(Dataset entries)

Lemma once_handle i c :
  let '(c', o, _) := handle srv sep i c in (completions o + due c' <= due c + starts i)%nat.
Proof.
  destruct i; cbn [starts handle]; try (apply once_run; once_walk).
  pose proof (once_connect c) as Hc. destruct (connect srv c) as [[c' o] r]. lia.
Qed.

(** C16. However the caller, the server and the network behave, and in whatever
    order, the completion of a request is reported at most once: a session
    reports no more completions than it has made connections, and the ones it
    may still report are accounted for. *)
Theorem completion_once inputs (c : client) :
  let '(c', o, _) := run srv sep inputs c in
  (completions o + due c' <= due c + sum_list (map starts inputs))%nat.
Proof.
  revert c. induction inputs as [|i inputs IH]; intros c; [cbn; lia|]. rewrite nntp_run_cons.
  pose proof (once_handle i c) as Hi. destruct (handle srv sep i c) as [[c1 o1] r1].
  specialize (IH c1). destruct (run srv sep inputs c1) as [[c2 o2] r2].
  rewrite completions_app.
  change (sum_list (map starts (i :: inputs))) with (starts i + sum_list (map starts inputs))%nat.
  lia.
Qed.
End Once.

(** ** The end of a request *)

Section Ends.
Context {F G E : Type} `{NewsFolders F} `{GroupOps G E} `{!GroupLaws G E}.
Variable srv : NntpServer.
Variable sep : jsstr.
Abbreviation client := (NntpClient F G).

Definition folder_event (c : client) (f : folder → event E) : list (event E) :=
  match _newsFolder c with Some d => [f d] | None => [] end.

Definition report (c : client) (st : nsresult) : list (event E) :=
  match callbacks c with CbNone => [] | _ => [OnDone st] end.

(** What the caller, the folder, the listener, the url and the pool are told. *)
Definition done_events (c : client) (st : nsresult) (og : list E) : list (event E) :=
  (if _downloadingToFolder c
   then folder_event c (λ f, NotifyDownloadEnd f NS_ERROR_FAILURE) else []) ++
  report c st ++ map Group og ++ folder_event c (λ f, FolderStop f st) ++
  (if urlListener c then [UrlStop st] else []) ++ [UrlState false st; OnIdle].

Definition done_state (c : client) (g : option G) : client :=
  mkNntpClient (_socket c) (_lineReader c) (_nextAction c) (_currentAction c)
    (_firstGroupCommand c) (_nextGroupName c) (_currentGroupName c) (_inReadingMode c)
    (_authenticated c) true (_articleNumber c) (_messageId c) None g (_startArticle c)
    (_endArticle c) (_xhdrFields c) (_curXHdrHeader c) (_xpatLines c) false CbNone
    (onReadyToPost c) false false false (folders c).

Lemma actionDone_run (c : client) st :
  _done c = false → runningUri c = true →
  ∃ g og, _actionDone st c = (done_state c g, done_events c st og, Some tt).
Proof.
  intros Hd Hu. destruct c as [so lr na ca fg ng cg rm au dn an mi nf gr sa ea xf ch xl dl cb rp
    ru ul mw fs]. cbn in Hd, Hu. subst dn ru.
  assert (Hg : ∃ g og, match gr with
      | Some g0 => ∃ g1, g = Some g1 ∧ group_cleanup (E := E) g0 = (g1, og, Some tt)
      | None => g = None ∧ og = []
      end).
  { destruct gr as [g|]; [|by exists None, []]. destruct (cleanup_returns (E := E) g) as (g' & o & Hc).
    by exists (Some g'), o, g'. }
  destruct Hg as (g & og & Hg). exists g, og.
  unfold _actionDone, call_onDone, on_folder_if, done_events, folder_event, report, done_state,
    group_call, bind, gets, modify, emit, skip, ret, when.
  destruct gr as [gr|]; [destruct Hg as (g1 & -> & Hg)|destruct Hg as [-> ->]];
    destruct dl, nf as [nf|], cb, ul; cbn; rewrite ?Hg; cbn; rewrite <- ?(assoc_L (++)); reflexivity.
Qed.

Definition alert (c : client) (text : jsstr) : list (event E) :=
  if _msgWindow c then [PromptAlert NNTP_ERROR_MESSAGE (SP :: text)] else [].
---
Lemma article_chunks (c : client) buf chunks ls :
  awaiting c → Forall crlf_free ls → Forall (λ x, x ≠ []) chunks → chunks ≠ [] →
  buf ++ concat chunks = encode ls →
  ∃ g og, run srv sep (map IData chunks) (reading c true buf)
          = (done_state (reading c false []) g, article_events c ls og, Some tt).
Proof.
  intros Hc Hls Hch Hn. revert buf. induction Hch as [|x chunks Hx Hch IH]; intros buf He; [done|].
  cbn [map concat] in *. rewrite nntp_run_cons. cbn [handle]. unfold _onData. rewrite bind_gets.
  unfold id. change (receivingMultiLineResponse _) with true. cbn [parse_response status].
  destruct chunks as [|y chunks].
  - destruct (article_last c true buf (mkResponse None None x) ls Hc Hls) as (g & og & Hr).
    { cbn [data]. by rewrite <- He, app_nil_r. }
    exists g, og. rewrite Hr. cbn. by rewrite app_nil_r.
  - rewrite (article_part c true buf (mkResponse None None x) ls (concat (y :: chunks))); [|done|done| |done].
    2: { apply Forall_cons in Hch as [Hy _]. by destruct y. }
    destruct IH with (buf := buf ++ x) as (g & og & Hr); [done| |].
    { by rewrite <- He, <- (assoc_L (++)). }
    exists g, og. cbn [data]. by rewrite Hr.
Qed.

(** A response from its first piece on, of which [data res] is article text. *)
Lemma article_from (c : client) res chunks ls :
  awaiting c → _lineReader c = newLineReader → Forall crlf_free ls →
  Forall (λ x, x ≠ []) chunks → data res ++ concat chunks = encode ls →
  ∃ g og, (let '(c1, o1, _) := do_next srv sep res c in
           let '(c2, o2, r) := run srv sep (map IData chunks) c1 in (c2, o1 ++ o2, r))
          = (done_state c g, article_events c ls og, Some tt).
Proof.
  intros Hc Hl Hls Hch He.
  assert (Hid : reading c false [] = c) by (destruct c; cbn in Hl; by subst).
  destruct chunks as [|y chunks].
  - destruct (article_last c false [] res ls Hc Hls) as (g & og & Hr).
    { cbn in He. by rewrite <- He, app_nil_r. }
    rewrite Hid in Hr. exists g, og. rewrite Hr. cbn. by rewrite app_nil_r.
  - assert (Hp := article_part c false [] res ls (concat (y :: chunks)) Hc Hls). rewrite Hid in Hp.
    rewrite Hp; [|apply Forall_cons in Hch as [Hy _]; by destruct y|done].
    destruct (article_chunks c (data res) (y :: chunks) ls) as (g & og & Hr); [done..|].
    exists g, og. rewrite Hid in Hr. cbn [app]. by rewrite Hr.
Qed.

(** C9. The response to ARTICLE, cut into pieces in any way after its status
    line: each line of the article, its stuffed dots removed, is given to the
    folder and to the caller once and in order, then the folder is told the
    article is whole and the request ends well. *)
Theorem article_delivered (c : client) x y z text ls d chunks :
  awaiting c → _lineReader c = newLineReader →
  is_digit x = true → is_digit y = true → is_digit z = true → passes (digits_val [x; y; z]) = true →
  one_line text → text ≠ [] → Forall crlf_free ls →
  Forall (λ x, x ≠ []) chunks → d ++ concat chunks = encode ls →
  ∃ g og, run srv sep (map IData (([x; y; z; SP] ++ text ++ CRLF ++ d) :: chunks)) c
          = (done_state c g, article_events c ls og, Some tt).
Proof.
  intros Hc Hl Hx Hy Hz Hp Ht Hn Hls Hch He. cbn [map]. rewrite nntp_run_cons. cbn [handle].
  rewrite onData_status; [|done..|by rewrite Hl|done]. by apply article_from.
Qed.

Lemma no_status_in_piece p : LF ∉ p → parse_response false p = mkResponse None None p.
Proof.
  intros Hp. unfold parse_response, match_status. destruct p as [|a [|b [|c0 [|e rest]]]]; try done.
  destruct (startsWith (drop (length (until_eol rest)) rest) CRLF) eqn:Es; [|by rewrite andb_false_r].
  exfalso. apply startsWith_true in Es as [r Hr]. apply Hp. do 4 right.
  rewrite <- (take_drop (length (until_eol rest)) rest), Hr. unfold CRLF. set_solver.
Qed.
--
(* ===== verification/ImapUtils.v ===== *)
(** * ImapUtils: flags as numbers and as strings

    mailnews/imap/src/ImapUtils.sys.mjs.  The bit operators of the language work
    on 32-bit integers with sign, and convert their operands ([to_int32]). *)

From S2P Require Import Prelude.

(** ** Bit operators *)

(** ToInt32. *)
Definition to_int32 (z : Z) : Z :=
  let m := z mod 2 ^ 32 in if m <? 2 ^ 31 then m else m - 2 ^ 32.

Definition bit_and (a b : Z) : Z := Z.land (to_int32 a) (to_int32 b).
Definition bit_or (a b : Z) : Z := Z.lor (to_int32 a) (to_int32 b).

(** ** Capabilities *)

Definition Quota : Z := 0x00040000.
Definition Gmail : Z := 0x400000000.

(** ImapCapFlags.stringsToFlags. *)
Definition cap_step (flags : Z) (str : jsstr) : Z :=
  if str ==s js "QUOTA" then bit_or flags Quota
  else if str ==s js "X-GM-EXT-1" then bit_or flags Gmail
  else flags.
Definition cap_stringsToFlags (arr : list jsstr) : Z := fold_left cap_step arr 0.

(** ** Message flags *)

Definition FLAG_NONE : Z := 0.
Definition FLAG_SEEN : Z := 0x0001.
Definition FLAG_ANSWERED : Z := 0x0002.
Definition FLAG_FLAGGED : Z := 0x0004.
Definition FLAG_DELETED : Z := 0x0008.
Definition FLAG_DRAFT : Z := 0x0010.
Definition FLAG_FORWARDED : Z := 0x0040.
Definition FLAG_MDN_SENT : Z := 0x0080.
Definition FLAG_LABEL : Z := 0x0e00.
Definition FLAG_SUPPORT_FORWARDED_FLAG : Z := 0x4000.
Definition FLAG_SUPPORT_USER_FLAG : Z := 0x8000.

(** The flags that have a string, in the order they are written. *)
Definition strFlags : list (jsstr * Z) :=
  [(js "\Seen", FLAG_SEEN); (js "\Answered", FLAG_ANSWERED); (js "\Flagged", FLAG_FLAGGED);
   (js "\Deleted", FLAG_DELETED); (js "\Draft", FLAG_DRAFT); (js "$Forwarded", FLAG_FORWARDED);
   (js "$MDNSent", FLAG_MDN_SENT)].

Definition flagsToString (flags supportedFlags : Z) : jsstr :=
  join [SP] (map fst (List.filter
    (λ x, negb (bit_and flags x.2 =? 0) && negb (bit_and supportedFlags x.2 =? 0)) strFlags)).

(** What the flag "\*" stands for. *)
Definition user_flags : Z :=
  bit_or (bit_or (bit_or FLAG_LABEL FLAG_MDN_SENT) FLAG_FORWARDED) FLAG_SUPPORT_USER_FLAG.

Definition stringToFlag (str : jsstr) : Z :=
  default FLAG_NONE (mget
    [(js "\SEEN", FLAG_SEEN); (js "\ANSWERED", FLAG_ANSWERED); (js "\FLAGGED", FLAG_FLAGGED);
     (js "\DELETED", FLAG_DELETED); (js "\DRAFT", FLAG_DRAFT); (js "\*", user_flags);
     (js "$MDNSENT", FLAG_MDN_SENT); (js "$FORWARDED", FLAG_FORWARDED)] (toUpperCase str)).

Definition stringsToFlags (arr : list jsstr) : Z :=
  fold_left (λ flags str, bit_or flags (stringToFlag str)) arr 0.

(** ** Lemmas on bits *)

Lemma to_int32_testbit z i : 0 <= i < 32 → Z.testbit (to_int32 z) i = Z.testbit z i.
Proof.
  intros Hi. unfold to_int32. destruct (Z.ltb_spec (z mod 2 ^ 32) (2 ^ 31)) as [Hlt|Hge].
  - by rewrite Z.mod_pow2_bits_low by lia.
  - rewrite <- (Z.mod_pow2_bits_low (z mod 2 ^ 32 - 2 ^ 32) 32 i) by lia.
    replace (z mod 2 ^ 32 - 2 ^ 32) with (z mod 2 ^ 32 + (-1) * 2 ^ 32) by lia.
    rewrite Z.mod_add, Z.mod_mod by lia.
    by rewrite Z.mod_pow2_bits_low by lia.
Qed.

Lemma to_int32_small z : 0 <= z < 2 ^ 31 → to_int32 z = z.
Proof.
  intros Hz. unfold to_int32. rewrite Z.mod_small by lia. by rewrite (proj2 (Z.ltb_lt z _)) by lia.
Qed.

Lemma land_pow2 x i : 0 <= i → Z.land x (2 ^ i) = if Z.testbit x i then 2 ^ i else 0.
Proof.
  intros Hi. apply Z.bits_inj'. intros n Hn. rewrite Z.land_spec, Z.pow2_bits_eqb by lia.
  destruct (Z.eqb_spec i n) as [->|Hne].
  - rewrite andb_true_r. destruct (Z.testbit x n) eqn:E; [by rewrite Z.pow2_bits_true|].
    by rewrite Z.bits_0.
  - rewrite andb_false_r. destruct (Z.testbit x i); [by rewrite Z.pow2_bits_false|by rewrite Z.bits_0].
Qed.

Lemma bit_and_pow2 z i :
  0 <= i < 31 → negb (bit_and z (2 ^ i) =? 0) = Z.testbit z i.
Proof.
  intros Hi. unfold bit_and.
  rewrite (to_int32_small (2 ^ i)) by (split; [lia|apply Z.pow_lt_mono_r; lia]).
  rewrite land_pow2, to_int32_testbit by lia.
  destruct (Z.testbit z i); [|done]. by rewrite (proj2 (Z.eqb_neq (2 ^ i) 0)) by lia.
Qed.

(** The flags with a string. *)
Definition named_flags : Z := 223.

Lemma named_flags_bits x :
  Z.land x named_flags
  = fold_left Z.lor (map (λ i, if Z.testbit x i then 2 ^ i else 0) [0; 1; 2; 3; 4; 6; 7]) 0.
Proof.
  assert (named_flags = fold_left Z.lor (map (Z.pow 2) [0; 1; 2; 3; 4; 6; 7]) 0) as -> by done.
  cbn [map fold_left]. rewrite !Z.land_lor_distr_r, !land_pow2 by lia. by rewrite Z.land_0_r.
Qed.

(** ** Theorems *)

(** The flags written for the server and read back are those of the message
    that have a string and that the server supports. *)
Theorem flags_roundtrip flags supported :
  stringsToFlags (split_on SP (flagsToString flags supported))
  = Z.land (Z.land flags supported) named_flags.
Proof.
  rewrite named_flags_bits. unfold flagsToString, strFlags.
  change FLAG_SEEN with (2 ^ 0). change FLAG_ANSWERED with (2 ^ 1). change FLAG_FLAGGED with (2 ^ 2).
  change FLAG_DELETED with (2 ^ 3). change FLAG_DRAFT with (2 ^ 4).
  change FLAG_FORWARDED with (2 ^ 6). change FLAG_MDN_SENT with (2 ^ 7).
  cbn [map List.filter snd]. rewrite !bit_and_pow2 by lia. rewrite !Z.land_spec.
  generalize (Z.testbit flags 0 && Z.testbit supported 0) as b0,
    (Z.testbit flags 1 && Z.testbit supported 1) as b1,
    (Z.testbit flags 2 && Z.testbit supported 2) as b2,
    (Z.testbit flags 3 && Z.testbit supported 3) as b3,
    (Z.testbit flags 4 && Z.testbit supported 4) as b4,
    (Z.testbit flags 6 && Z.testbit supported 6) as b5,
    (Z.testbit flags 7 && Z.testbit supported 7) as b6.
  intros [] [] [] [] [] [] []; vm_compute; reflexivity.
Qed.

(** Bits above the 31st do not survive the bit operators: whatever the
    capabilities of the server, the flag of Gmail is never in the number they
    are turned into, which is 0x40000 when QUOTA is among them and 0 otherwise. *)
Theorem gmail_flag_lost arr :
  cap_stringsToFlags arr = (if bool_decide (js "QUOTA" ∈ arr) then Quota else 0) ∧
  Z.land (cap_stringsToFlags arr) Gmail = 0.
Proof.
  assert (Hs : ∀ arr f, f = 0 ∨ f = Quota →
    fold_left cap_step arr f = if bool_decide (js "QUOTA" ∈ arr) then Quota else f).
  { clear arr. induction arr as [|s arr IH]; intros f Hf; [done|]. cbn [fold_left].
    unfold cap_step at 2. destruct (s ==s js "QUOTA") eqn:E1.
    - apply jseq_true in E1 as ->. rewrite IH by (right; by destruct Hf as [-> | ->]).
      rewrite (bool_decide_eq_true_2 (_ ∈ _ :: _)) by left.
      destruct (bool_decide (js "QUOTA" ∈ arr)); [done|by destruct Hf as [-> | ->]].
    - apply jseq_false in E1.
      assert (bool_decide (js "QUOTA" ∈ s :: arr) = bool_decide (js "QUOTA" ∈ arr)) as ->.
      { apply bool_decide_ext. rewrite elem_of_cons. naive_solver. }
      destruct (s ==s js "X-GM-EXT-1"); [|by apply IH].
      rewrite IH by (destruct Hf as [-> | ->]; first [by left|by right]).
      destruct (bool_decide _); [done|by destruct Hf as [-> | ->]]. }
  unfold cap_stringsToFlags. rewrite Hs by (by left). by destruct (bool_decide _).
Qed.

Exercise:
Your task is to retype the entries verbatim, starting with the line that holds "Lemma once_handle i" and stopping after the line that holds "Section Ends.".

Output of the exercise:
Lemma once_handle i c :
  let '(c', o, _) := handle srv sep i c in (completions o + due c' <= due c + starts i)%nat.
Proof.
  destruct i; cbn [starts handle]; try (apply once_run; once_walk).
  pose proof (once_connect c) as Hc. destruct (connect srv c) as [[c' o] r]. lia.
Qed.

(** C16. However the caller, the server and the network behave, and in whatever
    order, the completion of a request is reported at most once: a session
    reports no more completions than it has made connections, and the ones it
    may still report are accounted for. *)
Theorem completion_once inputs (c : client) :
  let '(c', o, _) := run srv sep inputs c in
  (completions o + due c' <= due c + sum_list (map starts inputs))%nat.
Proof.
  revert c. induction inputs as [|i inputs IH]; intros c; [cbn; lia|]. rewrite nntp_run_cons.
  pose proof (once_handle i c) as Hi. destruct (handle srv sep i c) as [[c1 o1] r1].
  specialize (IH c1). destruct (run srv sep inputs c1) as [[c2 o2] r2].
  rewrite completions_app.
  change (sum_list (map starts (i :: inputs))) with (starts i + sum_list (map starts inputs))%nat.
  lia.
Qed.
End Once.

(** ** The end of a request *)

Section Ends.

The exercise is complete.